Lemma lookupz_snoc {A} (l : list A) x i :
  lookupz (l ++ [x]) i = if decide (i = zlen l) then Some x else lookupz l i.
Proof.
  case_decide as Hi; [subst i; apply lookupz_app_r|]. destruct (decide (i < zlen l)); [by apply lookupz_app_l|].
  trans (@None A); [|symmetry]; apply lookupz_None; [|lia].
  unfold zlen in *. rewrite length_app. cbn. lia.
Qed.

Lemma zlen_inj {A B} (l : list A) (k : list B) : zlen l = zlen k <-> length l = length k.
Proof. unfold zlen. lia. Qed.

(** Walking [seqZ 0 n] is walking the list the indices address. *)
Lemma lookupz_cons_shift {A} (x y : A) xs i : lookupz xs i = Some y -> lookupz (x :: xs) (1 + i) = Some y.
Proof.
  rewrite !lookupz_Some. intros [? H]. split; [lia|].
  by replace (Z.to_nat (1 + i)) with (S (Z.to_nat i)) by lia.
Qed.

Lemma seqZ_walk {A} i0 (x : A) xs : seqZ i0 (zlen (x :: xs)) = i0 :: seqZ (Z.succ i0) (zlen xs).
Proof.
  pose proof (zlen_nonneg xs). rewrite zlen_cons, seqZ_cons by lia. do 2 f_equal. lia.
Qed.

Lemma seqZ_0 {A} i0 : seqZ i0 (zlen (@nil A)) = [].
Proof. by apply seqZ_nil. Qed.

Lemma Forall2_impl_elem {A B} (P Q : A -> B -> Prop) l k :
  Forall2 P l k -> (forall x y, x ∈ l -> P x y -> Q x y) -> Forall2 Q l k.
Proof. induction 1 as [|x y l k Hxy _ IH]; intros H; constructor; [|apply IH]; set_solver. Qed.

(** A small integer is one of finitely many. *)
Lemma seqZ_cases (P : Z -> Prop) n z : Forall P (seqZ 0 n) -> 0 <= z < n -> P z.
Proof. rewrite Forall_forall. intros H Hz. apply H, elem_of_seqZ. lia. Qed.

# # #

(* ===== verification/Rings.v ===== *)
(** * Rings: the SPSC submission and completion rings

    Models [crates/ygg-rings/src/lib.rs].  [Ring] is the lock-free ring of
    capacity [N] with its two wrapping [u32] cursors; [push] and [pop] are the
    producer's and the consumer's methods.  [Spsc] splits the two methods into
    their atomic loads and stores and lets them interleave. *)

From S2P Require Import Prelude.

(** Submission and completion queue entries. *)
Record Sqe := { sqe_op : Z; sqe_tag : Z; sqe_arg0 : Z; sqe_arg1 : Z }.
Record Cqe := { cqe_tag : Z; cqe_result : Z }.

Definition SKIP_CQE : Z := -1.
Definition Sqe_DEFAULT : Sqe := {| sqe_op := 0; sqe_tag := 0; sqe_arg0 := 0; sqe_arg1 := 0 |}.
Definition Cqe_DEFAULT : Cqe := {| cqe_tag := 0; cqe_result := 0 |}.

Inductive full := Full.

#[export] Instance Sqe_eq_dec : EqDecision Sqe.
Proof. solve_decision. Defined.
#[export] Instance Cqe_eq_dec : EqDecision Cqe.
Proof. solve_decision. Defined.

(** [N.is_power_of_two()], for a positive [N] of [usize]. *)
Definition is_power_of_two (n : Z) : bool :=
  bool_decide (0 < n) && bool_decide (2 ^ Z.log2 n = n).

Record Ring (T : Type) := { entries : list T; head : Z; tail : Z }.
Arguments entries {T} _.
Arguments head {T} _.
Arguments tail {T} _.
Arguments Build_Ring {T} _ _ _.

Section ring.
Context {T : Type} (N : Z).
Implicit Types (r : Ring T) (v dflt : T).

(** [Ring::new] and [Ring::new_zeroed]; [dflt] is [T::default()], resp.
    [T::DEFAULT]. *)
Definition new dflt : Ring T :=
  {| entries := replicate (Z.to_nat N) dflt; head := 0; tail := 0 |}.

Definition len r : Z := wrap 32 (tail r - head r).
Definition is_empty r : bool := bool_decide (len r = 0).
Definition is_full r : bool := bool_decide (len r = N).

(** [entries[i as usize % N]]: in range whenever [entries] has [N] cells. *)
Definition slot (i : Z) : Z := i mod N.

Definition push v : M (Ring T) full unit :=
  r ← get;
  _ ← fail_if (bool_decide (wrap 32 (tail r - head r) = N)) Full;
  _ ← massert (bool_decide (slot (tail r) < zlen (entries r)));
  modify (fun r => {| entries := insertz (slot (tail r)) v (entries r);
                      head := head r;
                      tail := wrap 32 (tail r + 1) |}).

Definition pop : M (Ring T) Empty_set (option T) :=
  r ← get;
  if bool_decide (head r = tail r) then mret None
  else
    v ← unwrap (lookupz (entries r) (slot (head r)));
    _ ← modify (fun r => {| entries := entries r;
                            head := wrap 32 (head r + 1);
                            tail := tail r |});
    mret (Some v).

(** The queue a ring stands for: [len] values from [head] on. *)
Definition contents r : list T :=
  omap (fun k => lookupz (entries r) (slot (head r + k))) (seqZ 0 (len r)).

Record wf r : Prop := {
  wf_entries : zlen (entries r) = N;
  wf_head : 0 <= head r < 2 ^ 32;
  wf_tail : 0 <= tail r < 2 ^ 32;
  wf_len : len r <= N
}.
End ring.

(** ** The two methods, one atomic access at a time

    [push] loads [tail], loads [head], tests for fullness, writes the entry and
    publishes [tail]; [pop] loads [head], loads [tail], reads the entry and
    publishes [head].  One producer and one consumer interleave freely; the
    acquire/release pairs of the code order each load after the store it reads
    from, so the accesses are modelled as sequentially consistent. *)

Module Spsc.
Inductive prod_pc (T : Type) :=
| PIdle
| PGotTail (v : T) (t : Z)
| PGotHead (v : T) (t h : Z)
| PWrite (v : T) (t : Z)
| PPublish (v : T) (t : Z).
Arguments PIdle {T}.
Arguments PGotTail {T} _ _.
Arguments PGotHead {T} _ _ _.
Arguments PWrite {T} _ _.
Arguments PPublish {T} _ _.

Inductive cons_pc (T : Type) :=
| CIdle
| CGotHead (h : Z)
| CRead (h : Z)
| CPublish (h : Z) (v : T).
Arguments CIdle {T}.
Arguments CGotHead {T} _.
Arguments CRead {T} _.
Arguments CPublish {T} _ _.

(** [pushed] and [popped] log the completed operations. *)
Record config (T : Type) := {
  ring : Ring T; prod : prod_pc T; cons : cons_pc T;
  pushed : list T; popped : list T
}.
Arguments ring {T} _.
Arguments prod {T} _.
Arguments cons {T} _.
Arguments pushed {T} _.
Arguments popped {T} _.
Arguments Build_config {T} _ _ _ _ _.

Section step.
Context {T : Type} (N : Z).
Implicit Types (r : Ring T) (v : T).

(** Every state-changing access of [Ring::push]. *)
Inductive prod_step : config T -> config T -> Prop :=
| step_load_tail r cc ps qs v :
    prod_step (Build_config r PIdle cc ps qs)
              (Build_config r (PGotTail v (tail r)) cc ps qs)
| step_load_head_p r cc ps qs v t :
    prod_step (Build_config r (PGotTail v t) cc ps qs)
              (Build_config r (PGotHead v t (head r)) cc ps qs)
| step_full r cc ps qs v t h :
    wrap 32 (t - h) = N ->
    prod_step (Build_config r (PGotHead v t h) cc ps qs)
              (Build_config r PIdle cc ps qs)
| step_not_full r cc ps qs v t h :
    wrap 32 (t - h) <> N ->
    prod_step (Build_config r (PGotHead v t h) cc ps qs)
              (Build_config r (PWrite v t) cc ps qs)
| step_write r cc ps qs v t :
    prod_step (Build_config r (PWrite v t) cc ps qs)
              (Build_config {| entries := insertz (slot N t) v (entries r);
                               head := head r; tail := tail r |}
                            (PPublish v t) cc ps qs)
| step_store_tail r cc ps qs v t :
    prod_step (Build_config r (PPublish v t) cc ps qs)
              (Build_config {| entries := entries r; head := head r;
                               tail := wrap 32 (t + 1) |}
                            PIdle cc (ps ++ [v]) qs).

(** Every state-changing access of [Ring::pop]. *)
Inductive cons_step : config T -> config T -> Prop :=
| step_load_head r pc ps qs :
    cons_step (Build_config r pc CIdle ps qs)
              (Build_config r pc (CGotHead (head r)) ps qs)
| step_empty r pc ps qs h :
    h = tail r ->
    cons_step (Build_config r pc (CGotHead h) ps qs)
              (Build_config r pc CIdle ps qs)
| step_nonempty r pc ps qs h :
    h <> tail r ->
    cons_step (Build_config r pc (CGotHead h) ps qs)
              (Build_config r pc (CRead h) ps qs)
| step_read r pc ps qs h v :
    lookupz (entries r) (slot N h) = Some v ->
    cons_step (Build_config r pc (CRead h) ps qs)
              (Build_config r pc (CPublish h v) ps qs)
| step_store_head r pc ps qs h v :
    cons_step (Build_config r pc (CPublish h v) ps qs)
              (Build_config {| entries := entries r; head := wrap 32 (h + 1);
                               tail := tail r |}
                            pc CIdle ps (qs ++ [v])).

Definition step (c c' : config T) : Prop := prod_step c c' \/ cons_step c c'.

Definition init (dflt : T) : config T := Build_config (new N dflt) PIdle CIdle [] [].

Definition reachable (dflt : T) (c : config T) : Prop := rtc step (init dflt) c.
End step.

# # #

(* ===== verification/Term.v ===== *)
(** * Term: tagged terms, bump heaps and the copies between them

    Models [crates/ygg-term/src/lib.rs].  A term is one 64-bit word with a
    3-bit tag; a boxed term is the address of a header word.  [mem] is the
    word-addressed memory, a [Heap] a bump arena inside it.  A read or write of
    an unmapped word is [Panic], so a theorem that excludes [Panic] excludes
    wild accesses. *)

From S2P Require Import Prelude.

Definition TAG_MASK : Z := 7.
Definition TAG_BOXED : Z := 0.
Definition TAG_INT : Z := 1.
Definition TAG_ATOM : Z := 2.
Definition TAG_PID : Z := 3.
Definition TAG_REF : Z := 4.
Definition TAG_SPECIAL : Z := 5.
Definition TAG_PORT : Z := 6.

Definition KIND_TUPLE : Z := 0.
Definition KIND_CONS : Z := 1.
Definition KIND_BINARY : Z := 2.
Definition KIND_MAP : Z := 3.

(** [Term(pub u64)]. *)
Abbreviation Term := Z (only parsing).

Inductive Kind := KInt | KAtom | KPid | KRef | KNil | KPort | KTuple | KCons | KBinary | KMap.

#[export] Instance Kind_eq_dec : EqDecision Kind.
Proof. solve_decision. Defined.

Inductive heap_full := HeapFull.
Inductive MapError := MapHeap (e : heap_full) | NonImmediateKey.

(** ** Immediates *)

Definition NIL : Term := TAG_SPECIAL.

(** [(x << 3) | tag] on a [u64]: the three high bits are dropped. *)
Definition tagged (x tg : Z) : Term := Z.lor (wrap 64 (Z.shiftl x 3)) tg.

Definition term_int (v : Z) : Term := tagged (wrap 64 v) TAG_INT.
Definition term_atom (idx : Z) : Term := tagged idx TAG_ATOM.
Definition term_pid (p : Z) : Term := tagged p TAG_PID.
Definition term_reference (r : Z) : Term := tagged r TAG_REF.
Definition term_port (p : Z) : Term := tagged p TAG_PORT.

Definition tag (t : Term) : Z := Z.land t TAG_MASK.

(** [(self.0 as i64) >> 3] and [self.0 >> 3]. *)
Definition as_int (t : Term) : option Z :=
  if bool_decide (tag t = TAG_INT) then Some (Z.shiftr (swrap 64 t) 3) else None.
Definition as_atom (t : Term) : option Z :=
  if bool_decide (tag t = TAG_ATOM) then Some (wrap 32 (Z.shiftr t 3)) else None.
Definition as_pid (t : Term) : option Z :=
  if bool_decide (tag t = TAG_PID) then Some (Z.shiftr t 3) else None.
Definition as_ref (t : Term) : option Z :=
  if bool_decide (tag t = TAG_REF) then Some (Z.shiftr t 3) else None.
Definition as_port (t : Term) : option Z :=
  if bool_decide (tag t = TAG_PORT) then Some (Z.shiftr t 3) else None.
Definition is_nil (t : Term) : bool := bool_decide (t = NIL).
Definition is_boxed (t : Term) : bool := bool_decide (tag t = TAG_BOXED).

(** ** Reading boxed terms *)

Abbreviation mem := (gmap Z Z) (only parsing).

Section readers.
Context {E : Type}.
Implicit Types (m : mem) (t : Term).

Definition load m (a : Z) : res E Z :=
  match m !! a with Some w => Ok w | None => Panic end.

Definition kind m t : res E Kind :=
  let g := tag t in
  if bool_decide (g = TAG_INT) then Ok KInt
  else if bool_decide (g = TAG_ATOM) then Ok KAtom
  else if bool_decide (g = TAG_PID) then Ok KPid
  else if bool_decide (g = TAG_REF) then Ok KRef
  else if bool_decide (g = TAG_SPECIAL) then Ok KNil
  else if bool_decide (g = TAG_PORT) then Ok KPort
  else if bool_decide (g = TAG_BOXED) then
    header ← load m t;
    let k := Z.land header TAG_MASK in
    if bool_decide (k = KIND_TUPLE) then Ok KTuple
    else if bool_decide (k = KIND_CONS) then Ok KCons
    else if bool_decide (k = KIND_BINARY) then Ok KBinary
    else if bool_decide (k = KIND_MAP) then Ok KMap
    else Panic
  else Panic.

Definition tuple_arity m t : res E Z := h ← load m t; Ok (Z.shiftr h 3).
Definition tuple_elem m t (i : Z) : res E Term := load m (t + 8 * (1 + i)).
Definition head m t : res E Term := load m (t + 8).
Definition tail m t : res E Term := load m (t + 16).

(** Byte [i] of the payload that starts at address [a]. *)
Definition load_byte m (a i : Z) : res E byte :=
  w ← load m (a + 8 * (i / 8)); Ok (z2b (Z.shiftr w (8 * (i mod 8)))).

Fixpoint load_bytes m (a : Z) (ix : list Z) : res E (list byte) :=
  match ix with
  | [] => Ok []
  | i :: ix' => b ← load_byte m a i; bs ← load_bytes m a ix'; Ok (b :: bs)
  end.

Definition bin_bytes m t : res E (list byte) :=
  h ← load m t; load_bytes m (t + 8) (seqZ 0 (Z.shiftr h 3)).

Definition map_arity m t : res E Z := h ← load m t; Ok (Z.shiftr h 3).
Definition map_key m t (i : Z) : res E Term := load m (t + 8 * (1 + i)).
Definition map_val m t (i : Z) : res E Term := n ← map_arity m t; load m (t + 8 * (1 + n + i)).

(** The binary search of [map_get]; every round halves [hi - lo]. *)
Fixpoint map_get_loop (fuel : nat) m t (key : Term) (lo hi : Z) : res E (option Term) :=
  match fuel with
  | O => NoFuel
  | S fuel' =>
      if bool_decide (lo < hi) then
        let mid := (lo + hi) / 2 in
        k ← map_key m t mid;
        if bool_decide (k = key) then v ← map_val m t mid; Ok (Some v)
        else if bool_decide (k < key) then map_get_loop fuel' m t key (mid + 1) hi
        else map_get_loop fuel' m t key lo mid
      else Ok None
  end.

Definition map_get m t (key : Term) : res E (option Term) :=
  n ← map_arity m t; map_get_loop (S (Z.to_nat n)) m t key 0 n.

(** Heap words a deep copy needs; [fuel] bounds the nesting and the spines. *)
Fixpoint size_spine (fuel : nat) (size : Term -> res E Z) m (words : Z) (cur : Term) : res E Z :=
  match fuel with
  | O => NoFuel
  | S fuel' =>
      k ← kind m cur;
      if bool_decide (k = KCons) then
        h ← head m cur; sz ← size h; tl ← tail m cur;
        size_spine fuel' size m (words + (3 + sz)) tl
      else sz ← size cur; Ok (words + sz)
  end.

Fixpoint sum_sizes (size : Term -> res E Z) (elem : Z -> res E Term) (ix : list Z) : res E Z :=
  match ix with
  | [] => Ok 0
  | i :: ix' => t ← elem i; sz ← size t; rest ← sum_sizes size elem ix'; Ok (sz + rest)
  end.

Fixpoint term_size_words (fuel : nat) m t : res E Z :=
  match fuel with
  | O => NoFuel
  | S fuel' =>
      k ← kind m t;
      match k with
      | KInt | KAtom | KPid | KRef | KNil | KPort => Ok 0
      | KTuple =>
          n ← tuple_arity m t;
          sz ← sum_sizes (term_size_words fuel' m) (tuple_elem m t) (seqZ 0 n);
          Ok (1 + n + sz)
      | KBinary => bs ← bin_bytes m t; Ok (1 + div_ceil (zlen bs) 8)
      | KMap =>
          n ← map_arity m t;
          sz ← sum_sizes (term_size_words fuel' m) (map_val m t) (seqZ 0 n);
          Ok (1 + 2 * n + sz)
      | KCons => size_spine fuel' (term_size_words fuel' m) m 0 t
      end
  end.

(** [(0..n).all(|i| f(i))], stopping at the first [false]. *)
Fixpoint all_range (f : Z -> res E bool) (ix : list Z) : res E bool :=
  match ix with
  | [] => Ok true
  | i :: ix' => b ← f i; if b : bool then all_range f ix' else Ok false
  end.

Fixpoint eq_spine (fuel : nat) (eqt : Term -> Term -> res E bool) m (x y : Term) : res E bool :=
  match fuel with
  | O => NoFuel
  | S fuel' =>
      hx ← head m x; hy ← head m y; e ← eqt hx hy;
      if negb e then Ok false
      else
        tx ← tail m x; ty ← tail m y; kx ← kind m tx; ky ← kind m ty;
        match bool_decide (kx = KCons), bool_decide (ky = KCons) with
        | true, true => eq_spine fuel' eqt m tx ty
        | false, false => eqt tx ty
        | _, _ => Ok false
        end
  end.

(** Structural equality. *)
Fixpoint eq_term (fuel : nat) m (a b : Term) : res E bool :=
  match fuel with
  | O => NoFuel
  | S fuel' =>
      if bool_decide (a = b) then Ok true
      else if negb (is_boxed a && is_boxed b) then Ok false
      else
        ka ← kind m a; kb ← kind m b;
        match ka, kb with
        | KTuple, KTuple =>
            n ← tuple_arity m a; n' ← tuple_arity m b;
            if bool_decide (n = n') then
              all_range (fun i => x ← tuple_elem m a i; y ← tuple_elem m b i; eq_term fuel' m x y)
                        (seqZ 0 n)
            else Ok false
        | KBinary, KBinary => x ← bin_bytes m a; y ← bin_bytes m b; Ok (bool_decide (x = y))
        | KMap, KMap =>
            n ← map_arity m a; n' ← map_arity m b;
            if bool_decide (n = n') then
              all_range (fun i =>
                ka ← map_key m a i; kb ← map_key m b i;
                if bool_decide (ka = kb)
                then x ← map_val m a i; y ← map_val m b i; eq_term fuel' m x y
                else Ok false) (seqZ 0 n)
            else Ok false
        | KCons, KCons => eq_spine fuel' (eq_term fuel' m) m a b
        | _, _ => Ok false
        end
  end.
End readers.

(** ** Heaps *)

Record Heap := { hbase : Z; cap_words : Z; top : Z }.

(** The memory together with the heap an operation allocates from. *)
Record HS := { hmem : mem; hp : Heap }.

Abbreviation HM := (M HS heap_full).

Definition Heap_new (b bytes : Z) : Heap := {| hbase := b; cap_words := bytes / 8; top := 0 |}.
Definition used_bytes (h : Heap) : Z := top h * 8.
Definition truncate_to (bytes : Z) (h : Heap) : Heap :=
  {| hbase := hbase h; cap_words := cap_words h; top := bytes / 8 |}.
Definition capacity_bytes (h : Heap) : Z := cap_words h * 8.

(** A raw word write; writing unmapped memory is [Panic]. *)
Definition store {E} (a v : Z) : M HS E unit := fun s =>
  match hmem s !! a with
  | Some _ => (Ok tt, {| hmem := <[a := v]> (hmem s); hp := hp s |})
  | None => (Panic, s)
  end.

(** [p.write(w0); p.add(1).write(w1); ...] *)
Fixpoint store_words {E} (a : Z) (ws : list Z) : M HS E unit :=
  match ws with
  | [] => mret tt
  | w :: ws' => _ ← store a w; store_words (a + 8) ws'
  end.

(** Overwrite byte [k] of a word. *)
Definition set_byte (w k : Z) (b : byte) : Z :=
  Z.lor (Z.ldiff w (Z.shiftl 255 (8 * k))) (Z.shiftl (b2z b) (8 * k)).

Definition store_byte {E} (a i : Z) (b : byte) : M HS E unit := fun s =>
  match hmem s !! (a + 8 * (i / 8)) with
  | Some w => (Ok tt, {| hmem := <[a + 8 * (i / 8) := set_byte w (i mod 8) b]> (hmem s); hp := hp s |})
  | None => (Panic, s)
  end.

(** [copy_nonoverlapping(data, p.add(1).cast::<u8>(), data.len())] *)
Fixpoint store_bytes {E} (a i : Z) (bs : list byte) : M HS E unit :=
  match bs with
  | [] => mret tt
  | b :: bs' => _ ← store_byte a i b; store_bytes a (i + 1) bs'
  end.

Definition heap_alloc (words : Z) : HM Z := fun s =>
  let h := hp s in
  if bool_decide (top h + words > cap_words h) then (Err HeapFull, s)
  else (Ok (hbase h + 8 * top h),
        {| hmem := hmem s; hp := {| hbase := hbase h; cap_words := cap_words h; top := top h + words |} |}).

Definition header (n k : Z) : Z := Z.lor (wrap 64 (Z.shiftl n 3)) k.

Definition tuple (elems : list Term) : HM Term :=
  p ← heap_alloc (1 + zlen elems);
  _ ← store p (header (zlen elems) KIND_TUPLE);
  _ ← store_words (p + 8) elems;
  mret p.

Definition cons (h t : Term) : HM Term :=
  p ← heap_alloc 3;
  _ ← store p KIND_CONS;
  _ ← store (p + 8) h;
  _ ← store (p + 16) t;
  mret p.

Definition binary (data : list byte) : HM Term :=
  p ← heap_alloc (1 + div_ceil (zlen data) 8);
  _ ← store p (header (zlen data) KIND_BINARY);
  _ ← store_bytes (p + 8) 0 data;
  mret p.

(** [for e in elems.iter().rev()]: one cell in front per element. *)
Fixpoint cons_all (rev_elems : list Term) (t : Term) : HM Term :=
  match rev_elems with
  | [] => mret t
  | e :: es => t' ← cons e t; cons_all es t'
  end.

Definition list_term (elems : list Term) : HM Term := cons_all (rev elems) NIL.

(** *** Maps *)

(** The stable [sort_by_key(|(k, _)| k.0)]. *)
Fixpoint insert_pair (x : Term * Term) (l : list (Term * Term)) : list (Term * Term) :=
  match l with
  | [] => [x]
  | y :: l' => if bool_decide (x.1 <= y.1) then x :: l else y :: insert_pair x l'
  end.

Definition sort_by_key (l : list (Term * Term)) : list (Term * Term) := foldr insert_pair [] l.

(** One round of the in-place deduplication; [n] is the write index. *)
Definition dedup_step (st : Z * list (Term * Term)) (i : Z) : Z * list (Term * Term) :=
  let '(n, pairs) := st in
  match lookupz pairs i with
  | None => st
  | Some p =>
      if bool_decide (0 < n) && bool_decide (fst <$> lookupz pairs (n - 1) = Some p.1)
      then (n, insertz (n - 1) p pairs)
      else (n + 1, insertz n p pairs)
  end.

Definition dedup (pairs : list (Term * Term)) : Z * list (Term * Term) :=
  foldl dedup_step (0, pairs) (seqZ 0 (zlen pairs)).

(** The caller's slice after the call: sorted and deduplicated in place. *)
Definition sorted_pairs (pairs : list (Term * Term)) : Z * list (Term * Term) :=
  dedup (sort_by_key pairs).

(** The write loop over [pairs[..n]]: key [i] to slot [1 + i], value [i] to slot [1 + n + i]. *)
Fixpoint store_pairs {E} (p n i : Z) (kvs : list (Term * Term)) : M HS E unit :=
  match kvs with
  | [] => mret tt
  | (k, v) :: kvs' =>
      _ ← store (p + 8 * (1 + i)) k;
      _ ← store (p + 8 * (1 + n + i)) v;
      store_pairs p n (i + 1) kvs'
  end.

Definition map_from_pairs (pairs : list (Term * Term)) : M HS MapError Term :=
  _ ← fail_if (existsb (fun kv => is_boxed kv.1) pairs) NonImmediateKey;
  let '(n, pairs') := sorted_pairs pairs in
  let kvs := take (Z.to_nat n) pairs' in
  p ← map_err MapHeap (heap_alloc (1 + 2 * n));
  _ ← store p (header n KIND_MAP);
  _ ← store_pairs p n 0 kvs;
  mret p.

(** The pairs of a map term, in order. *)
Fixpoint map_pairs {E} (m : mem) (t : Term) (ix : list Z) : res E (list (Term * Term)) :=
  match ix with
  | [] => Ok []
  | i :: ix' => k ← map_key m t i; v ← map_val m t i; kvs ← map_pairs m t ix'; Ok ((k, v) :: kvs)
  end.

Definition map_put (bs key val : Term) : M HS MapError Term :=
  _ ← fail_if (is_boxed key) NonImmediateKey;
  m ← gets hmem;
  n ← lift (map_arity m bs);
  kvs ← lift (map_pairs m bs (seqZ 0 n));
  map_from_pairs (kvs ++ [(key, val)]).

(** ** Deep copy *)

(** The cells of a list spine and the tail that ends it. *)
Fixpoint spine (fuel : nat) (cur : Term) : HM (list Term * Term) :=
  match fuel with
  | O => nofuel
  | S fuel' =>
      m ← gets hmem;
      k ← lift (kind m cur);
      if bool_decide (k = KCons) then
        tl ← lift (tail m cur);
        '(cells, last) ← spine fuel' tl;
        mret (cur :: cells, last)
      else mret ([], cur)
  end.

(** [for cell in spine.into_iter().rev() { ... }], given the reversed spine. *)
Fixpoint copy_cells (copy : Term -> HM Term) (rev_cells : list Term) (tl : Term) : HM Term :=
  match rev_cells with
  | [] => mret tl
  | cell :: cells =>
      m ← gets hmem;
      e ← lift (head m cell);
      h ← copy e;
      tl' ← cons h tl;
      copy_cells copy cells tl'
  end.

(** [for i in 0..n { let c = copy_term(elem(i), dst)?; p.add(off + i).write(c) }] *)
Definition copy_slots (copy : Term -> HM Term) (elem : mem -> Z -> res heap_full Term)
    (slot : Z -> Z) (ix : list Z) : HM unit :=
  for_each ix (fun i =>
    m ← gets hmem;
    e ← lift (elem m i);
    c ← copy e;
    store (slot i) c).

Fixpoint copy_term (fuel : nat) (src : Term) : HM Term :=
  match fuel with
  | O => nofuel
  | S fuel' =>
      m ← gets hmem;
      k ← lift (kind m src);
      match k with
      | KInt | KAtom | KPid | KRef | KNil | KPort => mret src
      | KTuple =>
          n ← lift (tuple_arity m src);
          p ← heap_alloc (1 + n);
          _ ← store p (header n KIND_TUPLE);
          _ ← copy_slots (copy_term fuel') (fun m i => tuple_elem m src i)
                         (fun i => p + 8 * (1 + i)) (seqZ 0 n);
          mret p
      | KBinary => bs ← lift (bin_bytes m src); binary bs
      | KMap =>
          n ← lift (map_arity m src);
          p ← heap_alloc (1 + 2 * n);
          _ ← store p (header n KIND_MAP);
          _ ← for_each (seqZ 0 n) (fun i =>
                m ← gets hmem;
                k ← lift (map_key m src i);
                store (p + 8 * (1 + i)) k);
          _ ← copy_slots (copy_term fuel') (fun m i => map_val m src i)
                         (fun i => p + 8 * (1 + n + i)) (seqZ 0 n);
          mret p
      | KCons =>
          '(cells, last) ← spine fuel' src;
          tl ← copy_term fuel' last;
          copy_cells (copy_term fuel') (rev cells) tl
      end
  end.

# # #

§ **INSTRUCTIONS FOR THE TASK**
Copy verbatim, from the listing above, each line from the one containing "list A) x i" down to the one containing "Proof. rewrite Forall_forall.", inclusive.

§ **ANSWER SECTION**
Lemma lookupz_snoc {A} (l : list A) x i :
  lookupz (l ++ [x]) i = if decide (i = zlen l) then Some x else lookupz l i.
Proof.
  case_decide as Hi; [subst i; apply lookupz_app_r|]. destruct (decide (i < zlen l)); [by apply lookupz_app_l|].
  trans (@None A); [|symmetry]; apply lookupz_None; [|lia].
  unfold zlen in *. rewrite length_app. cbn. lia.
Qed.

Lemma zlen_inj {A B} (l : list A) (k : list B) : zlen l = zlen k <-> length l = length k.
Proof. unfold zlen. lia. Qed.

(** Walking [seqZ 0 n] is walking the list the indices address. *)
Lemma lookupz_cons_shift {A} (x y : A) xs i : lookupz xs i = Some y -> lookupz (x :: xs) (1 + i) = Some y.
Proof.
  rewrite !lookupz_Some. intros [? H]. split; [lia|].
  by replace (Z.to_nat (1 + i)) with (S (Z.to_nat i)) by lia.
Qed.

Lemma seqZ_walk {A} i0 (x : A) xs : seqZ i0 (zlen (x :: xs)) = i0 :: seqZ (Z.succ i0) (zlen xs).
Proof.
  pose proof (zlen_nonneg xs). rewrite zlen_cons, seqZ_cons by lia. do 2 f_equal. lia.
Qed.

Lemma seqZ_0 {A} i0 : seqZ i0 (zlen (@nil A)) = [].
Proof. by apply seqZ_nil. Qed.

Lemma Forall2_impl_elem {A B} (P Q : A -> B -> Prop) l k :
  Forall2 P l k -> (forall x y, x ∈ l -> P x y -> Q x y) -> Forall2 Q l k.
Proof. induction 1 as [|x y l k Hxy _ IH]; intros H; constructor; [|apply IH]; set_solver. Qed.

(** A small integer is one of finitely many. *)
Lemma seqZ_cases (P : Z -> Prop) n z : Forall P (seqZ 0 n) -> 0 <= z < n -> P z.
Proof. rewrite Forall_forall. intros H Hz. apply H, elem_of_seqZ. lia. Qed.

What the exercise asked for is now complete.